* _ASSIGNMENT_:
Using the data that follows, return exactly the lines from the one that contains "case_bool_decide as H6;" through the one that contains "assert (size B", ends included.

* _RECORDED INFORMATION_:

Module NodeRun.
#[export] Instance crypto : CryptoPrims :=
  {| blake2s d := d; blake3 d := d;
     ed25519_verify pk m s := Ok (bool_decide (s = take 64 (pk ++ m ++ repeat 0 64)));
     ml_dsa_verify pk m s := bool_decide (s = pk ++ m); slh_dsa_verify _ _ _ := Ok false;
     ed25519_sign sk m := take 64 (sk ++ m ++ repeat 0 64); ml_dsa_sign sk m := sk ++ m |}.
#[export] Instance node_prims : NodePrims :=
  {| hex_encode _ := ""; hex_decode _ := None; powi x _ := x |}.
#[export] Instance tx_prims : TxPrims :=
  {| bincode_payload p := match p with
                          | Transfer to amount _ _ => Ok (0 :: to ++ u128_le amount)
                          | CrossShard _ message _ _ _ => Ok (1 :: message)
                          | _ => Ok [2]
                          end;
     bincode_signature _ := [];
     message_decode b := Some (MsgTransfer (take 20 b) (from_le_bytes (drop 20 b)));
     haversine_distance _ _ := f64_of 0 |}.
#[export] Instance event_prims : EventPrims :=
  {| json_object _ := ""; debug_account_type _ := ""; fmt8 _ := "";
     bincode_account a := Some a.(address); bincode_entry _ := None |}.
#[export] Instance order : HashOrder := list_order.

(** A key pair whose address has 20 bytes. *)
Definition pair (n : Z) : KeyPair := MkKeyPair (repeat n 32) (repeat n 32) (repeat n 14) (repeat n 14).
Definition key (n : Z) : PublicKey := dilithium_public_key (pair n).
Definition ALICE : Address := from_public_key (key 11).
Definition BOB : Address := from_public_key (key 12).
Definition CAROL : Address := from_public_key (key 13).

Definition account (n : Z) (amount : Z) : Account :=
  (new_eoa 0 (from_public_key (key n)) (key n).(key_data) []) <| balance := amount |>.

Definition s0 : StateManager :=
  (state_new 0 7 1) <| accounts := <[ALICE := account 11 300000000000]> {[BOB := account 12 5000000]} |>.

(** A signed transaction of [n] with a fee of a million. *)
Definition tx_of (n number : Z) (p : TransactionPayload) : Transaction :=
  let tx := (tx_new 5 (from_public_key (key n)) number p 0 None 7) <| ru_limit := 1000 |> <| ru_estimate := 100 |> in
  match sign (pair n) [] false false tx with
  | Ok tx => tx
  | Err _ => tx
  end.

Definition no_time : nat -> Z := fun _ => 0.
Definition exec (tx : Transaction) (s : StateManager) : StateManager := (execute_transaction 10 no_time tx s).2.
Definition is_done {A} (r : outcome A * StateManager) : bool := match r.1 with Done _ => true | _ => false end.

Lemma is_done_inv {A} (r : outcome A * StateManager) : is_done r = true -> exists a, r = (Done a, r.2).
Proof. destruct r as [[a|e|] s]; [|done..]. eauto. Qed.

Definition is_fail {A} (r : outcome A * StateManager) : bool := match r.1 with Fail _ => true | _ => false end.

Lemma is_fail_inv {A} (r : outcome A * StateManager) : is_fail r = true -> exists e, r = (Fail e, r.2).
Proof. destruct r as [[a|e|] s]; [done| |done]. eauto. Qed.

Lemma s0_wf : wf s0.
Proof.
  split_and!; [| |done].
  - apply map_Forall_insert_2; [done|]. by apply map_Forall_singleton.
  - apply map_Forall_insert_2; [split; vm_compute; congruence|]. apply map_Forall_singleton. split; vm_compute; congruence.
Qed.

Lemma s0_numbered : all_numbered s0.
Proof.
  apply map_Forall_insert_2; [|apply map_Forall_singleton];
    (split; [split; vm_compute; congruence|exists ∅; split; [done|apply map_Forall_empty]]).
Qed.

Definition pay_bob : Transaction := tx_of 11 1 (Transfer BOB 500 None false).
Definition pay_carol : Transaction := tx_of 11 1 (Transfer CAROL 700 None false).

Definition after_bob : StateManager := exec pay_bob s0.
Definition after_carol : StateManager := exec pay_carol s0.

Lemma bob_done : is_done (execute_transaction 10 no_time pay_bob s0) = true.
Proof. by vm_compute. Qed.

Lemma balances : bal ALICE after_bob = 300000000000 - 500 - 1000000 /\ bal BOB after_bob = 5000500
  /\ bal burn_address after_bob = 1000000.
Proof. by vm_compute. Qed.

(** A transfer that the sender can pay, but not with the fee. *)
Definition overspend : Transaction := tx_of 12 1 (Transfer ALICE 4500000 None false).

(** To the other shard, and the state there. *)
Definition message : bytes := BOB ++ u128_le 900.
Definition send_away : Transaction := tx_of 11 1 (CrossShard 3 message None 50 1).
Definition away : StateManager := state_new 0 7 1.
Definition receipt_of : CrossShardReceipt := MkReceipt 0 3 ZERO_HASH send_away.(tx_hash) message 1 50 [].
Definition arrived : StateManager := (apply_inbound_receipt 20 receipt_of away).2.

---

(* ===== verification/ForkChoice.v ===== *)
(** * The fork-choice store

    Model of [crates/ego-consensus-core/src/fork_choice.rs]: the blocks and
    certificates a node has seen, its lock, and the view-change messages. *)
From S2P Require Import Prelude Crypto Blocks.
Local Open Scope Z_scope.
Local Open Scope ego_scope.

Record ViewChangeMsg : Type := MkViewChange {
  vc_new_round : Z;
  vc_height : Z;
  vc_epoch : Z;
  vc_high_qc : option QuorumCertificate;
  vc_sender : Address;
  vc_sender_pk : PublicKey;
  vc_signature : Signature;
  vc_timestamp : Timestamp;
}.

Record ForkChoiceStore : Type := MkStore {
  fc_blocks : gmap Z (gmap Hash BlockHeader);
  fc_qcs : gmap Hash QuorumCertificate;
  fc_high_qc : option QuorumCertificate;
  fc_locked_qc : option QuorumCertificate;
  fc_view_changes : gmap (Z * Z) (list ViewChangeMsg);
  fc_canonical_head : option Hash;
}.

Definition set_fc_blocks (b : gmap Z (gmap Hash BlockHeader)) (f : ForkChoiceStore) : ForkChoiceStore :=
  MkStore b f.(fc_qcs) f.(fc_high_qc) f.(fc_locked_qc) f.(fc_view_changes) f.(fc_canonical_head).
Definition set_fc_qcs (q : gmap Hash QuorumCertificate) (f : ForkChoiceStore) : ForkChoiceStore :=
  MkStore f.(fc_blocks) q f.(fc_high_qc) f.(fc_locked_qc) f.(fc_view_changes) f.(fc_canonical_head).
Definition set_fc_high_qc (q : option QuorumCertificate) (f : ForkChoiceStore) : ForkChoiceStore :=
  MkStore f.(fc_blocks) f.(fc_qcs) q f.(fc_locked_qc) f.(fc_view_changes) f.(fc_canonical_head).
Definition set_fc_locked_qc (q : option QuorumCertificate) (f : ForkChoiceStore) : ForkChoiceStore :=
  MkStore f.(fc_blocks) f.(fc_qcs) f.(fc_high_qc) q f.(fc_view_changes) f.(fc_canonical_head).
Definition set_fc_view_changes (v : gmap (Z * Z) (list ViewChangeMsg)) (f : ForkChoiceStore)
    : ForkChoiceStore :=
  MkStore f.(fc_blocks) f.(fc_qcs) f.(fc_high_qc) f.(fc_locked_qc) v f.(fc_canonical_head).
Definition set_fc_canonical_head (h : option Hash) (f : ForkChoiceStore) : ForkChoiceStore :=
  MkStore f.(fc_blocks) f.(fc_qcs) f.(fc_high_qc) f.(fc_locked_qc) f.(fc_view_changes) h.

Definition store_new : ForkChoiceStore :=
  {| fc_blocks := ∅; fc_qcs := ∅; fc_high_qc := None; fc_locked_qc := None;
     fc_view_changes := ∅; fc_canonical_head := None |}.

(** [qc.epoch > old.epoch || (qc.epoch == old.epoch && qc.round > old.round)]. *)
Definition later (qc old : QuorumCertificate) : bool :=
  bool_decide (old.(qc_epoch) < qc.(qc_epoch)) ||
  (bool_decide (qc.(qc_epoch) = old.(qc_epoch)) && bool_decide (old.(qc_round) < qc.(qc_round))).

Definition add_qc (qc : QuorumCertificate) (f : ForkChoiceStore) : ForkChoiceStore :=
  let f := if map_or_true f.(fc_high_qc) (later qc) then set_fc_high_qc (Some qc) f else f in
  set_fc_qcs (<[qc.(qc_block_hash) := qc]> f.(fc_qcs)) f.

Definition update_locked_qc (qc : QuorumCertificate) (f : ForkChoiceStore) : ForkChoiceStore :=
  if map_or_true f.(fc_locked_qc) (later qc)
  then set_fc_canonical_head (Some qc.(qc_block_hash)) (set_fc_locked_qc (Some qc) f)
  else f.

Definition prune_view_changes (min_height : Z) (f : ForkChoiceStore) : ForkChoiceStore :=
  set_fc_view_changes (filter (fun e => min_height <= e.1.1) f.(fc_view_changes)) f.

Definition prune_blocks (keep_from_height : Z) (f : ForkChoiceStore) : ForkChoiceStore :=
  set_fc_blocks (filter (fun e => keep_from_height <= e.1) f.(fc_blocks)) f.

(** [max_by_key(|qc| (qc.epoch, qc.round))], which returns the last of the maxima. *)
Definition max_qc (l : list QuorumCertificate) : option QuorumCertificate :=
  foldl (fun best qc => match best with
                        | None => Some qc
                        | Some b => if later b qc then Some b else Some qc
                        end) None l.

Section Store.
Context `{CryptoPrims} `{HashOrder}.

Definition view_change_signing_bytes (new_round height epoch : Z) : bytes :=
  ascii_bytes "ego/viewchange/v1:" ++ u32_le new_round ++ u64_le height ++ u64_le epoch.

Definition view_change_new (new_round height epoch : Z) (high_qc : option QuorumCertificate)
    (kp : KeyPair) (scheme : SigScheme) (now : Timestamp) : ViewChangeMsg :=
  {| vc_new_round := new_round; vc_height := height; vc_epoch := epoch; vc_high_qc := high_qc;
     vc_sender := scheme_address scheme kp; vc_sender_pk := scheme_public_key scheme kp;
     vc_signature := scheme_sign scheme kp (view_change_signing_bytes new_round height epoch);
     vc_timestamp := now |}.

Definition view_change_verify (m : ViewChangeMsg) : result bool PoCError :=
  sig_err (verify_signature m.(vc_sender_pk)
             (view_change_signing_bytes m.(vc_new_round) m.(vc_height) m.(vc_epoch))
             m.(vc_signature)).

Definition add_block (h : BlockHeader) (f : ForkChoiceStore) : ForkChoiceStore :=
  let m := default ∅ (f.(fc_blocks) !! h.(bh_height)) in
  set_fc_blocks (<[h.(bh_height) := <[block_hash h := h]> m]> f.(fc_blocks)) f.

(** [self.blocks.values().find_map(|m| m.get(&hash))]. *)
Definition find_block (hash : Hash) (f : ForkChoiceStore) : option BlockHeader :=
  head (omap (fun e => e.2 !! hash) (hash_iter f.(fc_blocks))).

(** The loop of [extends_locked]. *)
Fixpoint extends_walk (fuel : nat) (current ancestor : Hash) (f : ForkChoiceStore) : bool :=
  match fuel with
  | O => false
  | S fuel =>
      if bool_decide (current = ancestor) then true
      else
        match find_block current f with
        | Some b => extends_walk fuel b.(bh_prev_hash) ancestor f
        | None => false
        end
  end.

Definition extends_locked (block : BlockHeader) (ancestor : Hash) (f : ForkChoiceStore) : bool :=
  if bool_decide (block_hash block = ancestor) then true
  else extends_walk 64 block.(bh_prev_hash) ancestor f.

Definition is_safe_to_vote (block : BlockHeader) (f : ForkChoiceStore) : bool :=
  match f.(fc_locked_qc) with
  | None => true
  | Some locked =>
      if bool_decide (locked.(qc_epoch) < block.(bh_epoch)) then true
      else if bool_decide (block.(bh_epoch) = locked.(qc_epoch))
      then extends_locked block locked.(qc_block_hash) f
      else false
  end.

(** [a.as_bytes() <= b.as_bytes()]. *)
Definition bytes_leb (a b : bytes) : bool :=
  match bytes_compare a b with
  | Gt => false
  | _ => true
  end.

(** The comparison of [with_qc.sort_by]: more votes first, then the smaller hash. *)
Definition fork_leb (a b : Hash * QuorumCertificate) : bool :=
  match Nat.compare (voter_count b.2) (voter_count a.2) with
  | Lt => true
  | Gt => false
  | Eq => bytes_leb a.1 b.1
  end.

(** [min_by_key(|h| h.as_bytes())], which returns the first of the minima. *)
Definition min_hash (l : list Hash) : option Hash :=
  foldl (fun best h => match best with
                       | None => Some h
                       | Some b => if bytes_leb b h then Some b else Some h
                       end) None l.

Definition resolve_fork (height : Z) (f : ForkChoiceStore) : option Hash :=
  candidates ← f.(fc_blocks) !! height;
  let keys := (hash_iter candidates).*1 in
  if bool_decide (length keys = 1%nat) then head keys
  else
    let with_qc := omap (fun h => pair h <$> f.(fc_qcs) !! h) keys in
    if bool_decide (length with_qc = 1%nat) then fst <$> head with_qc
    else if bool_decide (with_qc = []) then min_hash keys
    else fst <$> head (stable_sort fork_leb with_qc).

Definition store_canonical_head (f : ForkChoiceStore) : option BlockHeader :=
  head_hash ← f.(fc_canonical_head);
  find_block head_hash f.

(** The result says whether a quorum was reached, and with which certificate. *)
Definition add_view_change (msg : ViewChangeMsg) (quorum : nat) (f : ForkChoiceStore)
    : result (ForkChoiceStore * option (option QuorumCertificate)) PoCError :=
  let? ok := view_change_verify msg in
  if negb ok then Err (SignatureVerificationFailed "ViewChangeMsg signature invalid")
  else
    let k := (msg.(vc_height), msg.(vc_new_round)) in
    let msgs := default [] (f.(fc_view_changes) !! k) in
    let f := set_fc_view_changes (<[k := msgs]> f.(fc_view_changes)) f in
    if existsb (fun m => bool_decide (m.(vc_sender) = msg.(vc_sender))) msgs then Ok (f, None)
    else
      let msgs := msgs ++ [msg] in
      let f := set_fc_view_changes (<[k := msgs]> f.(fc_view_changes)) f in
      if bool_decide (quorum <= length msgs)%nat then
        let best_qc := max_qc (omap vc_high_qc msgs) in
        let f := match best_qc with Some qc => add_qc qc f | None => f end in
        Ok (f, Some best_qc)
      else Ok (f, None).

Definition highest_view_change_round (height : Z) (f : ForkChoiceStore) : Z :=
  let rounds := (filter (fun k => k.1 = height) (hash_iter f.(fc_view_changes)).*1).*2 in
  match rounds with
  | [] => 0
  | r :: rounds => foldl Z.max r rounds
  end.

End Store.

* * *

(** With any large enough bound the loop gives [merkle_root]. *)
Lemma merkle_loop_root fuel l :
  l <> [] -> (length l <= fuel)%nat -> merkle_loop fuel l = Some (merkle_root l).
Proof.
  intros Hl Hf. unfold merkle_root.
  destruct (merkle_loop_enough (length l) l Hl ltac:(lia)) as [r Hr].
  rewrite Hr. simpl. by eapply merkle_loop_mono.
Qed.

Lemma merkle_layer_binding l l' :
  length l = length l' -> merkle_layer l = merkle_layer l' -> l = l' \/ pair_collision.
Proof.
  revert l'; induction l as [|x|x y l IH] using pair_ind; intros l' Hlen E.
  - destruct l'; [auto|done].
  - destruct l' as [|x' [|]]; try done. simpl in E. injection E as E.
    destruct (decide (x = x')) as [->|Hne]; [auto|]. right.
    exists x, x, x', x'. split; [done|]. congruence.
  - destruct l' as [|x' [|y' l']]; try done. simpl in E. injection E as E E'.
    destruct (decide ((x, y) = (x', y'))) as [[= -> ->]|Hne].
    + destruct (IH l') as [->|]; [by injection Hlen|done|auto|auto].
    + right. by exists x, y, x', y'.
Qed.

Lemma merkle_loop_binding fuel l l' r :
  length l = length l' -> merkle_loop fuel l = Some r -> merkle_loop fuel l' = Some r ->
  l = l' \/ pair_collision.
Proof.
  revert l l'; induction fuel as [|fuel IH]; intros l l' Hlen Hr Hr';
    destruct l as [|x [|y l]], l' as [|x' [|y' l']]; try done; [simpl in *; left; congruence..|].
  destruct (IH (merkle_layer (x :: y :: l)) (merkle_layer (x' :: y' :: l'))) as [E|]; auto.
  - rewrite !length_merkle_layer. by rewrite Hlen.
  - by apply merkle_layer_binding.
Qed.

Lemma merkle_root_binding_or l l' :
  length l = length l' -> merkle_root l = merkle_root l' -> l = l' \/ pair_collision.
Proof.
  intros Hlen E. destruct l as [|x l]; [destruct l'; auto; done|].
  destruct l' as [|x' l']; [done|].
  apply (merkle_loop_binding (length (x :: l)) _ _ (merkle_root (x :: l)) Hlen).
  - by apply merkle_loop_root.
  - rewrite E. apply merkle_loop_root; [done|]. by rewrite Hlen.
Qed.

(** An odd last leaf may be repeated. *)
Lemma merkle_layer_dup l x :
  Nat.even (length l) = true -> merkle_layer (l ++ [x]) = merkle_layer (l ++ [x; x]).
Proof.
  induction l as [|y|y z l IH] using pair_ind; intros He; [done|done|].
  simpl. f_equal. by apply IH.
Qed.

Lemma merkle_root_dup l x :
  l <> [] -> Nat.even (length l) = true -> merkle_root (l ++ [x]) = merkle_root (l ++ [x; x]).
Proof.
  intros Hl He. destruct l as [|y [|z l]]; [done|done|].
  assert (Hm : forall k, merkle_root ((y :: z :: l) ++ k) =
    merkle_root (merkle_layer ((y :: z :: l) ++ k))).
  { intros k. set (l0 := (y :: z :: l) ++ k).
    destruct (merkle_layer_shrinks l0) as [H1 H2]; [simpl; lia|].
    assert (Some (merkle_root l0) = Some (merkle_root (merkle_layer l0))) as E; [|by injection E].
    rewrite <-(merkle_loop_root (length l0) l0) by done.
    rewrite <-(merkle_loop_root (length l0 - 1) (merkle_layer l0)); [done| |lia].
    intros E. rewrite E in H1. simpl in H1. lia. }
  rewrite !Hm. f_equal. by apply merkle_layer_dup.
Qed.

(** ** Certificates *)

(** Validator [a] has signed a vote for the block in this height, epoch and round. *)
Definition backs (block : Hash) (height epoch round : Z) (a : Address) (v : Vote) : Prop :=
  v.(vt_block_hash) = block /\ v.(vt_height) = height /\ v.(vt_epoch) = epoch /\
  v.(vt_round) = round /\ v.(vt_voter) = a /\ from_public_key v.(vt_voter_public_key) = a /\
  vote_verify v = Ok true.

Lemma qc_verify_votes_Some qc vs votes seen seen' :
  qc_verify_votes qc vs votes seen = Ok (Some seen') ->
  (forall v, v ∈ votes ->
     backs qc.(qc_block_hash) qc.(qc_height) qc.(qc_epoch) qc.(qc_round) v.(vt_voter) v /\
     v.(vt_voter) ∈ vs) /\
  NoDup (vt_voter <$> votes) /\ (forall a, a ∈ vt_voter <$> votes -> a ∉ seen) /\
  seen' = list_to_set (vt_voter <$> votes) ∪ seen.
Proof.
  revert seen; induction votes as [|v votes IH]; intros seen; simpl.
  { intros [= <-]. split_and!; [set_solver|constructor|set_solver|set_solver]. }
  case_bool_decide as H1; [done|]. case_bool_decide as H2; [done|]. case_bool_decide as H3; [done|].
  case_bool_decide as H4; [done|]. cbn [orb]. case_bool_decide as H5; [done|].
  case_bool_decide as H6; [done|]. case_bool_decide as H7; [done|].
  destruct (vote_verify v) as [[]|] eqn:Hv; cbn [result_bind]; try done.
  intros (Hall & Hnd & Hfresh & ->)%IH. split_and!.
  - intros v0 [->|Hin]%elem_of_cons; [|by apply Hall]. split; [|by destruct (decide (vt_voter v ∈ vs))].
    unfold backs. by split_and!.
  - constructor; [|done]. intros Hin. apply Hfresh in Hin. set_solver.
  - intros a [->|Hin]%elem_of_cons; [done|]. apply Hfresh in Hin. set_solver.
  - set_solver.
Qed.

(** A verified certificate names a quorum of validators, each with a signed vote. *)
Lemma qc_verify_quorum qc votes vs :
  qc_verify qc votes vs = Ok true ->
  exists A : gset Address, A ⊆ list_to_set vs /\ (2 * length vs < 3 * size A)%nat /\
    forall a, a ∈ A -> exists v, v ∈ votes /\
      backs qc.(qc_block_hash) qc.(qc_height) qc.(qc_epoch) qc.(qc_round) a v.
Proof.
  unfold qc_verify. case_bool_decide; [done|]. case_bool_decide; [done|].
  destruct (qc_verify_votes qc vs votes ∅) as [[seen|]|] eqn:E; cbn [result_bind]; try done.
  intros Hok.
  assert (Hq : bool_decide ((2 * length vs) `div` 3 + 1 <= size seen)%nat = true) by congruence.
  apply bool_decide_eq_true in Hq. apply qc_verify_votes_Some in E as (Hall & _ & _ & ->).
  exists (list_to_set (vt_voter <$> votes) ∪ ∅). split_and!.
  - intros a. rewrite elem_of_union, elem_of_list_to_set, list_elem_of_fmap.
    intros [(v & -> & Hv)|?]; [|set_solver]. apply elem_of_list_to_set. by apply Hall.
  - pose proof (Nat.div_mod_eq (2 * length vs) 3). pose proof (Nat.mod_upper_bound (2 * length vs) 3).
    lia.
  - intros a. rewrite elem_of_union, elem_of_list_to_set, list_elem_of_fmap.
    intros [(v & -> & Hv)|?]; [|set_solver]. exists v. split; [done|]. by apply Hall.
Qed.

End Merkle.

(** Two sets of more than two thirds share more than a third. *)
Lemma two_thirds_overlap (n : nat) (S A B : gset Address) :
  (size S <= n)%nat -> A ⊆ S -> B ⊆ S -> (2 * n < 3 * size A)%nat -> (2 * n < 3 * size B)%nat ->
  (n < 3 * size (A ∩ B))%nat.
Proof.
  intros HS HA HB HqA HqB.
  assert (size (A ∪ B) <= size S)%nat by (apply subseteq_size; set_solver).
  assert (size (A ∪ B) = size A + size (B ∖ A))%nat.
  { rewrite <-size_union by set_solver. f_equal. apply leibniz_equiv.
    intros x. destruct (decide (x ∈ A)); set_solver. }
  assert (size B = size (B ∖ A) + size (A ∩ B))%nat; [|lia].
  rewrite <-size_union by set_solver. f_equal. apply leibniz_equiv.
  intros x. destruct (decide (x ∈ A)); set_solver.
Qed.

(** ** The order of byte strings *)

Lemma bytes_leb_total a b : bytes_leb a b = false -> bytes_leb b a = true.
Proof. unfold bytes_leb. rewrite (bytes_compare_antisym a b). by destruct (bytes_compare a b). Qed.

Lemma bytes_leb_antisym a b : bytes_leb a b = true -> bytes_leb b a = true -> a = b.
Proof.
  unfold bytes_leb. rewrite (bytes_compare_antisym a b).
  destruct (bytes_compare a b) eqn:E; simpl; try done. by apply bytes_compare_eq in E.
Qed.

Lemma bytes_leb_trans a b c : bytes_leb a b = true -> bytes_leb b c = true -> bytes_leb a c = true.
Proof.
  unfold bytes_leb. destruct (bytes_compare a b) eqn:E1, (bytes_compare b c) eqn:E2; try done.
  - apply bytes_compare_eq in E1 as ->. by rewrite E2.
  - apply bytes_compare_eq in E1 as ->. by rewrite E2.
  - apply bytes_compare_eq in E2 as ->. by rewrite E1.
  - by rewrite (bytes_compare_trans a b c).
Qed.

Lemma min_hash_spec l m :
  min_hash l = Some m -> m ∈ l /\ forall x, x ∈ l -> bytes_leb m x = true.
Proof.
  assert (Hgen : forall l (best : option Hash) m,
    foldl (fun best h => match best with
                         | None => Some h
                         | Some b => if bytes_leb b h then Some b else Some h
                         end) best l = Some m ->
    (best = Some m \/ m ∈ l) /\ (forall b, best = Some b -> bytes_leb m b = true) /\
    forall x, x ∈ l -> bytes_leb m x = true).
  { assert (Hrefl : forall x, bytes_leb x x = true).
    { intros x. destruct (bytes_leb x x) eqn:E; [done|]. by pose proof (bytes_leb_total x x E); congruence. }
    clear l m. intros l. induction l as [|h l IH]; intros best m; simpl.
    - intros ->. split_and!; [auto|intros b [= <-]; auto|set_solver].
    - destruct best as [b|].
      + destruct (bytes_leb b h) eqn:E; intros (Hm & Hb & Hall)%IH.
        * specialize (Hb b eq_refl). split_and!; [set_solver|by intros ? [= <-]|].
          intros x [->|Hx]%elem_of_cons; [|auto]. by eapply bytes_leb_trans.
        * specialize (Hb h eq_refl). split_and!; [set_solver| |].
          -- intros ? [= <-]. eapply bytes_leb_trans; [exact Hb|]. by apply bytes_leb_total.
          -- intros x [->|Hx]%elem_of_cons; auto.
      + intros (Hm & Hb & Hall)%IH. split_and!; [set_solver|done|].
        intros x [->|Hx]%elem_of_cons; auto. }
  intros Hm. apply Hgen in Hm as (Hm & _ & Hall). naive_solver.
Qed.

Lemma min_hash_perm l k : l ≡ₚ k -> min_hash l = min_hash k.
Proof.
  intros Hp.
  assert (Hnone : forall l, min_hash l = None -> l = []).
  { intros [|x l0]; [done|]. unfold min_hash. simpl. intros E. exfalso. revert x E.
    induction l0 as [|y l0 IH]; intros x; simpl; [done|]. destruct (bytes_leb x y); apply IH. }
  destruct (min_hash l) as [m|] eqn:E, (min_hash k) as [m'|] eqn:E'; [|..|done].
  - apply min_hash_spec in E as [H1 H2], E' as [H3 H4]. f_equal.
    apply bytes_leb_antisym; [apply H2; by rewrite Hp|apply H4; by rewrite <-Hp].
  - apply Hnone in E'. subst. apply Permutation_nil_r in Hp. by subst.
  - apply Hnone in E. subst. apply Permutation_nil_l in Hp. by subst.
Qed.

* _RESPONSE BELOW_:
  case_bool_decide as H6; [done|]. case_bool_decide as H7; [done|].
  destruct (vote_verify v) as [[]|] eqn:Hv; cbn [result_bind]; try done.
  intros (Hall & Hnd & Hfresh & ->)%IH. split_and!.
  - intros v0 [->|Hin]%elem_of_cons; [|by apply Hall]. split; [|by destruct (decide (vt_voter v ∈ vs))].
    unfold backs. by split_and!.
  - constructor; [|done]. intros Hin. apply Hfresh in Hin. set_solver.
  - intros a [->|Hin]%elem_of_cons; [done|]. apply Hfresh in Hin. set_solver.
  - set_solver.
Qed.

(** A verified certificate names a quorum of validators, each with a signed vote. *)
Lemma qc_verify_quorum qc votes vs :
  qc_verify qc votes vs = Ok true ->
  exists A : gset Address, A ⊆ list_to_set vs /\ (2 * length vs < 3 * size A)%nat /\
    forall a, a ∈ A -> exists v, v ∈ votes /\
      backs qc.(qc_block_hash) qc.(qc_height) qc.(qc_epoch) qc.(qc_round) a v.
Proof.
  unfold qc_verify. case_bool_decide; [done|]. case_bool_decide; [done|].
  destruct (qc_verify_votes qc vs votes ∅) as [[seen|]|] eqn:E; cbn [result_bind]; try done.
  intros Hok.
  assert (Hq : bool_decide ((2 * length vs) `div` 3 + 1 <= size seen)%nat = true) by congruence.
  apply bool_decide_eq_true in Hq. apply qc_verify_votes_Some in E as (Hall & _ & _ & ->).
  exists (list_to_set (vt_voter <$> votes) ∪ ∅). split_and!.
  - intros a. rewrite elem_of_union, elem_of_list_to_set, list_elem_of_fmap.
    intros [(v & -> & Hv)|?]; [|set_solver]. apply elem_of_list_to_set. by apply Hall.
  - pose proof (Nat.div_mod_eq (2 * length vs) 3). pose proof (Nat.mod_upper_bound (2 * length vs) 3).
    lia.
  - intros a. rewrite elem_of_union, elem_of_list_to_set, list_elem_of_fmap.
    intros [(v & -> & Hv)|?]; [|set_solver]. exists v. split; [done|]. by apply Hall.
Qed.

End Merkle.

(** Two sets of more than two thirds share more than a third. *)
Lemma two_thirds_overlap (n : nat) (S A B : gset Address) :
  (size S <= n)%nat -> A ⊆ S -> B ⊆ S -> (2 * n < 3 * size A)%nat -> (2 * n < 3 * size B)%nat ->
  (n < 3 * size (A ∩ B))%nat.
Proof.
  intros HS HA HB HqA HqB.
  assert (size (A ∪ B) <= size S)%nat by (apply subseteq_size; set_solver).
  assert (size (A ∪ B) = size A + size (B ∖ A))%nat.
  { rewrite <-size_union by set_solver. f_equal. apply leibniz_equiv.
    intros x. destruct (decide (x ∈ A)); set_solver. }
  assert (size B = size (B ∖ A) + size (A ∩ B))%nat; [|lia].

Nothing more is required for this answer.